DNPrune-GT: Graph Transformer with Dynamic Neighbor Pruning for Knowledge Graph Reasoning
摘要
A core challenge in knowledge graph reasoning lies in reconciling topological structure awareness with semantic correlation modeling. When updating knowledge graphs based on embedding representations from local or global perspective, traditional approaches often encounter significant limitations due to noisy neighborhood interference, excessive local smoothing, and a lack of long-range dependency modeling.
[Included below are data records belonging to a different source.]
(** * alpha-DS-mixture calibration: a shallow embedding of
      [alpha_DS_calibration.py] and the properties of its components.

    Numbers.  The program computes with Python floats.  They are modelled
    here as exact rationals ([Q]); numeric equality is [Qeq] ([==]), the
    comparisons [<] and [>] of the source are the boolean [Qltb].  Rounding
    to a number of decimals ([round(x, d)]) is round-half-to-even on the
    exact value.  Binary rounding error of float arithmetic is outside the
    model: a sum, product or quotient is the exact one, where the program
    holds the nearest double.  The two agree on lengths, keys, exceptions
    and the shape of the optimization program, on comparisons and results
    of monotone operations, and where the arithmetic is exact in doubles
    (integers, halves, the factors 0 and 1).  They can differ in the last
    decimal of a lattice value or of a mixed coefficient, when the exact
    value sits on a rounding tie that the double misses, or the reverse.

    Exceptions.  Python code that can raise is modelled in the [result]
    monad: [Ok v] for a returned value, [Raise e] for an exception. *)

From Stdlib Require Import QArith Qround Lqa.
From stdpp Require Import gmap list sorting.

(** ** Exceptions and the [result] monad *)

(** The built-in exceptions the program can raise, followed by the three
    error kinds named by the design document.  No statement of the source
    raises one of the latter three. *)
Inductive exn : Type :=
  | ValueError
  | IndexError
  | KeyError
  | ZeroDivisionError
  | RuntimeError
  | InputDataError
  | DegenerateRangeError
  | OptimizationFailure.

Inductive result (A : Type) : Type :=
  | Ok (a : A)
  | Raise (e : exn).

Arguments Ok {A} a.
Arguments Raise {A} e.

#[global] Instance result_ret : MRet result := λ A a, Ok a.
#[global] Instance result_bind : MBind result := λ A B f r,
  match r with
  | Ok a => f a
  | Raise e => Raise e
  end.

Definition is_Ok {A} (r : result A) : Prop := ∃ a, r = Ok a.

(** [for x in l: acc = f(acc, x)] where the body may raise. *)
Fixpoint foldM {A B} (f : B → A → result B) (l : list A) (b : B) : result B :=
  match l with
  | [] => Ok b
  | x :: l' => b' ← f b x; foldM f l' b'
  end.

(** [[f(x) for x in l]] where [f] may raise. *)
Fixpoint mapM_result {A B} (f : A → result B) (l : list A) : result (list B) :=
  match l with
  | [] => Ok []
  | x :: l' => y ← f x; ys ← mapM_result f l'; Ok (y :: ys)
  end.

(** [l[i]] for a list and a non-negative index. *)
Definition getitem {A} (l : list A) (i : nat) : result A :=
  match l !! i with
  | Some x => Ok x
  | None => Raise IndexError
  end.

(** [d[k]] for a dict. *)
Definition getkey `{Countable K} {A} (d : gmap K A) (k : K) : result A :=
  match d !! k with
  | Some x => Ok x
  | None => Raise KeyError
  end.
To address these issues, we propose DNPrune-GT, a Dynamic Neighbor Pruning Graph Transformer that facilitates multi-granularity reasoning through a semantically guided hierarchical architecture. Specifically, DNPrune-GT introduces a dynamic pruning mechanism based on semantic similarity to construct context-aware subgraphs by retaining the top-k most relevant neighbors at each layer, effectively suppressing noise propagation. Furthermore, we leverage the modularity-optimized Leiden algorithm to partition the graph into functional communities, enabling a hierarchical reasoning process that transitions from local aggregation to community-level reorganization and global interaction. To further enhance the model’s capacity to capture long-range semantic dependencies across communities, we design a topology-aware graph Transformer module that incorporates community positional encodings and multi-order adjacency matrices. Extensive experiments on the FB15k-237 and WN18RR datasets demonstrate the superiority of DNPrune-GT, achieving mean reciprocal rank (MRR) scores of 0.385 and 0.497, respectively surpassing the best-performing Graph Transformer baselines by 3.5% and 0.8% while improving Hits@10 by 2.3% and 1.6%. These results highlight the effectiveness of our proposed dynamic pruning and hierarchical semantic integration framework in enhancing the modeling of complex relational structures in heterogeneous graphs.